Его вывезли далеко вглубь угодий, туда, где лес становился диким и непроходимым. Связанного, с петлей на шее, сбросили в овраг, поросший колючим терновником. «Пусть природа решит», – буркнул возница, хлестнув лошадей. Фургон скрылся в сумерках. Кар лежал, чувствуя, как холод земли проникает сквозь шерсть, как колючки рвут кожу. В его янтарных глазах гас свет доверия, и разгорался новый - холодный, как сталь клинка.
Он не умер. Голод и ярость дали силу, о которой не подозревали его мучители. Он грыз веревки, пока десны не истекли кровью, терся о камни, пока петля не ослабла. Освободившись, он не побежал обратно к усадьбе. Он поднял морду к черному небу и издал вой. Не собачий. Волчий. Зов одинокого хищника, отринувшего мир людей.
Кар стал Призраком леса. Он научился охотиться с безмолвной жестокостью тени. Местные крестьяне, находившие растерзанных оленей или кабанов с перекушенным хребтом, шептались о «Лесном Дьяволе». Охотники возвращались бледные, рассказывая невероятные истории: о гигантском, «с лошадь величиной» сером волке, которого пули, казалось, не брали вовсе, а капканы он раскидывал, как щепки. Говорили, он уводил целые стаи волков со своих владений, а непокорных жестоко убивал. Его боялись. Его имя - Призрак леса - стало легендой, передаваемой у костров с суеверным трепетом. Он не нападал на людей без причины, но его одинокий силуэт на вершине утеса или горящие во тьме глаза, замеченные путником, наводили леденящий ужас. В его душе осталась лишь черная обида и холодная ярость, замешанная на врожденном благородстве породы. Он стал господином этих чащоб, мстя миру за одно предательство.
Прошло несколько лет. Элис, теперь уже юная женщина, гуляла в лесу недалеко от усадьбы. Рядом скакал ее новый фаворит крошечный, изнеженный левретка Фриц, сверкавший ошейником с бриллиантами. Лес был тих и казался безопасным в сонных лучах предвечернего солнца. Слишком тих.

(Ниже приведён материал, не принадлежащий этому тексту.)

(* ===== verification/IntText.v ===== *)
(** The text of integers: parsing ([py/parsenumbase.c] and the integers of
    [py/parsenum.c]) and formatting ([mp_obj_int_formatted] of [py/objint.c] and
    [mp_obj_int_formatted_impl] of [py/objint_mpz.c]).

    Texts are lists of bytes.  [None] is a failed assertion, an access outside a
    buffer or an overflow of a signed machine integer. *)

From Stdlib Require Import ZArith Lia Ascii String.
From stdpp Require Import base option list numbers.
From S2P Require Import Prelude Mpn Mpz IntObj Lexer.

(** * Definitions *)

(** ** Parsing *)

(** The radix and the length of the prefix that gives it. *)
Definition mp_parse_num_base (str : list Z) (base : Z) : Z * nat :=
  match str with
  | c :: d :: _ =>
      if ((base =? 0) || (base =? 16)) && (c =? "0"%char) then
        if Z.lor d 32 =? "x"%char then (16, 2%nat)
        else if (base =? 0) && (Z.lor d 32 =? "o"%char) then (8, 2%nat)
        else if (base =? 0) && (Z.lor d 32 =? "b"%char) then (2, 2%nat)
        else (if base =? 0 then 10 else base, 0%nat)
      else if (base =? 8) && (c =? "0"%char) then (base, if negb (Z.lor d 32 =? "o"%char) then 0%nat else 2%nat)
      else if (base =? 2) && (c =? "0"%char) then (base, if negb (Z.lor d 32 =? "b"%char) then 0%nat else 2%nat)
      else (if base =? 0 then 10 else base, 0%nat)
  | _ => (if base =? 0 then 10 else base, 0%nat)
  end.

Fixpoint skip_space (str : list Z) : list Z :=
  match str with
  | c :: rest => if unichar_isspace c then skip_space rest else str
  | [] => []
  end.

(** The value of a character as a digit of any base, underscores apart. *)
Definition digit_value (dig : Z) : option Z :=
  if ("0"%char <=? dig) && (dig <=? "9"%char) then Some (dig - 48)
  else
    let dig := Z.lor dig 0x20 in
    if ("a"%char <=? dig) && (dig <=? "z"%char) then Some (dig - (97 - 10)) else None.

(** The digits read while the value is a small integer: the value and the rest
    of the text; [inl] for the jump to [overflow]. *)
Fixpoint small_digits (base : Z) (str : list Z) (int_val : Z) : option (unit + Z * list Z) :=
  match str with
  | [] => Some (inr (int_val, []))
  | c :: rest =>
      if negb (("0"%char <=? c) && (c <=? "9"%char)) && (c =? "_"%char) then small_digits base rest int_val else
      match digit_value c with
      | None => Some (inr (int_val, str))
      | Some dig =>
          if dig >=? base then Some (inr (int_val, str))
          else if mp_small_int_mul_overflow int_val base then Some (inl tt)
          else
            int_val ← s32 (int_val * base + dig);
            if MP_SMALL_INT_FITS int_val then small_digits base rest int_val else Some (inl tt)
      end
  end.

(** The object and the rest of the text. *)
Definition mp_obj_new_int_from_str_len (str : list Z) (neg : bool) (base : Z) : option (int_obj * list Z) :=
  '(z, n) ← mpz_set_from_str mpz_init_zero str neg base;
  Some (BIG z, drop (Z.to_nat n) str).

(** [SyntaxError] when the lexer is given, [ValueError] otherwise. *)
Inductive parse_exn := PARSE_ERROR.

Definition mp_parse_num_integer (str : list Z) (base : Z) : option (parse_exn + int_obj) :=
  if (negb (base =? 0) && (base <? 2)) || (base >? 36) then Some (inl PARSE_ERROR) else
  let str := skip_space str in
  let '(neg, str) :=
    match str with
    | c :: rest => if c =? "+"%char then (false, rest) else if c =? "-"%char then (true, rest) else (false, str)
    | [] => (false, str)
    end in
  let '(base, skip) := mp_parse_num_base str base in
  let str := drop skip str in
  r ← small_digits base str 0;
  '(ret_val, rest) ←
    match r with
    | inr (int_val, rest) =>
        int_val ← (if neg : bool then s32 (- int_val) else Some int_val);
        Some (MP_OBJ_NEW_SMALL_INT int_val, rest)
    | inl tt => mp_obj_new_int_from_str_len str neg base
    end;
  if (length rest =? length str)%nat then Some (inl PARSE_ERROR)
  else if (length (skip_space rest) =? 0)%nat then Some (inr ret_val) else Some (inl PARSE_ERROR).

(** ** Formatting *)

Definition log_base2_floor : list Z := [0; 1; 1; 2; 2; 2; 2; 3; 3; 3; 3; 3; 3; 3; 3; 4].

Definition mp_int_format_size (num_bits base : Z) (prefix : list Z) (comma : Z) : option Z :=
  log ← (if (2 <=? base) && (base <=? 16) then log_base2_floor !! Z.to_nat (base - 1) else None);
  let num_digits := num_bits / log + 1 in
  let num_commas := if comma =? 0 then 0 else num_digits / 3 in
  Some (num_digits + num_commas + Z.of_nat (length prefix) + 2).

(** The loop over the digits: the text written so far, and the room left in the
    buffer; [since] is [last_comma - b]. *)
Fixpoint format_loop (fuel : nat) (num base base_char comma since room : Z) (s : list Z) : option (list Z * Z) :=
  match fuel with
  | O => None
  | S fuel =>
      let c := num mod base in
      let num := num / base in
      let c := if c >=? 10 then c + (base_char - 10) else c + 48 in
      let s := wrapu 8 c :: s in
      let room := room - 1 in
      let since := since + 1 in
      let put := negb (comma =? 0) && negb (num =? 0) && (room >? 0) && (since =? 3) in
      let '(s, room, since) := if put then (comma :: s, room - 1, 0) else (s, room, since) in
      if (room >? 0) && negb (num =? 0) then format_loop fuel num base base_char comma since room s
      else Some (s, room)
  end.

(** The text of a small integer: what does not fit in the buffer is left out. *)
Definition format_small (num base : Z) (prefix : list Z) (base_char comma : Z) : option (list Z) :=
  needed_size ← mp_int_format_size 32 base prefix comma;
  let sign := num <? 0 in
  num ← (if sign then s32 (- num) else Some num);
  let room := needed_size - 1 in
  '(s, room) ← (if num =? 0 then Some ([48], room - 1) else format_loop 32 num base base_char comma 0 room []);
  let fits := Z.of_nat (length prefix) <? room in
  let '(s, room) := if fits then (prefix ++ s, room - Z.of_nat (length prefix)) else (s, room) in
  Some (if sign && (room >? 0) then chr "-" :: s else s).

Definition mpz_max_num_bits (z : mpz_t) : Z := len z * DIG_SIZE.

(** The characters and the zero after them are written without a test. *)
Definition mp_obj_int_formatted_impl (self : mpz_t) (base : Z) (prefix : list Z) (base_char comma : Z) :
    option (list Z) :=
  needed_size ← mp_int_format_size (mpz_max_num_bits self) base prefix comma;
  s ← mpz_as_str_inpl self base prefix base_char comma;
  if Z.of_nat (length s) + 1 <=? needed_size then Some s else None.

Definition mp_obj_int_formatted (self : int_obj) (base : Z) (prefix : list Z) (base_char comma : Z) :
    option (list Z) :=
  match self with
  | SMALL num => format_small num base prefix base_char comma
  | BIG z => mp_obj_int_formatted_impl z base prefix base_char comma
  end.

(** [repr] of an integer. *)
Definition mp_obj_int_print (self : int_obj) : option (list Z) := mp_obj_int_formatted self 10 [] 0 0.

Внезапно из-за вековых буков вышла стая. Семь голодных, остроухих теней с горящими желтыми глазами. Волки. Запах легкой добычи - Элис и пищащего Фрица привлек их сюда. Элис вскрикнула, леденея от ужаса. Фриц, дрожа всем телом, жался к ее ногам, его тонкий лай был жалким писком против волчьего рыка.
Стая окружила их мгновенно. Вожак, седой матерый зверь, сделал молниеносный бросок. Раздался душераздирающий визг Фрица. Крошечную собачку подбросили в воздух, как тряпичную игрушку. Еще миг - и острые клыки впились в нее. Элис замерла, парализованная, видя, как ее изящная игрушка превращается в кровавый лоскут. Волки, возбужденные первой кровью, повернулись к ней. Запах страха манил их сильнее. Они сжали кольцо. Элис увидела оскаленные пасти, капающую слюну, почувствовала звериное дыхание. Мысль пронеслась: Кар... Где же Кар?
И он пришел. Не из усадьбы. Из самой глубины ада, что горел в его душе.
Беззвучно, как буря, обрушившаяся с ясного неба, огромная серая тень вылетела из чащи справа. Это был не волк. Это был гигант. Исполин с гривой, вставшей дыбом, с глазами, пылавшими нечеловеческой, холодной яростью. Кар. Но не прежний Кар. Это был Призрак леса, воплощение мести, взращенной на предательстве.
Он врезался в стаю, как пушечное ядро. Первый волк, тот, что терзал Фрица, взвизгнул и отлетел в сторону с перебитым хребтом, словно его ударил молот. Кар не лаял, он убивал, методично, с ужасающей эффективностью. Его челюсти, способные некогда нежно переносить руку ребенка, теперь ломали кости, как сухие прутья. Клыки вонзались в глотки, рвали сухожилия на могучих лапах. Он использовал свой чудовищный вес, сбивая волков с ног и топча их. Стая, только что уверенная в победе, превратилась в сборище затравленных тварей. Они кидались на него, но он был неуязвим, как скала, быстр, как молния. Их зубы скользили по его густой, свалявшейся в войлок шерсти, оставляя лишь царапины. Его же удары были смертельны. Один за другим, седой вожак, молодые самцы, матерые охотницы - все семеро легли на пожухлую траву, искаженные в предсмертных судорогах, их кровь алела на серой шерсти их убийцы.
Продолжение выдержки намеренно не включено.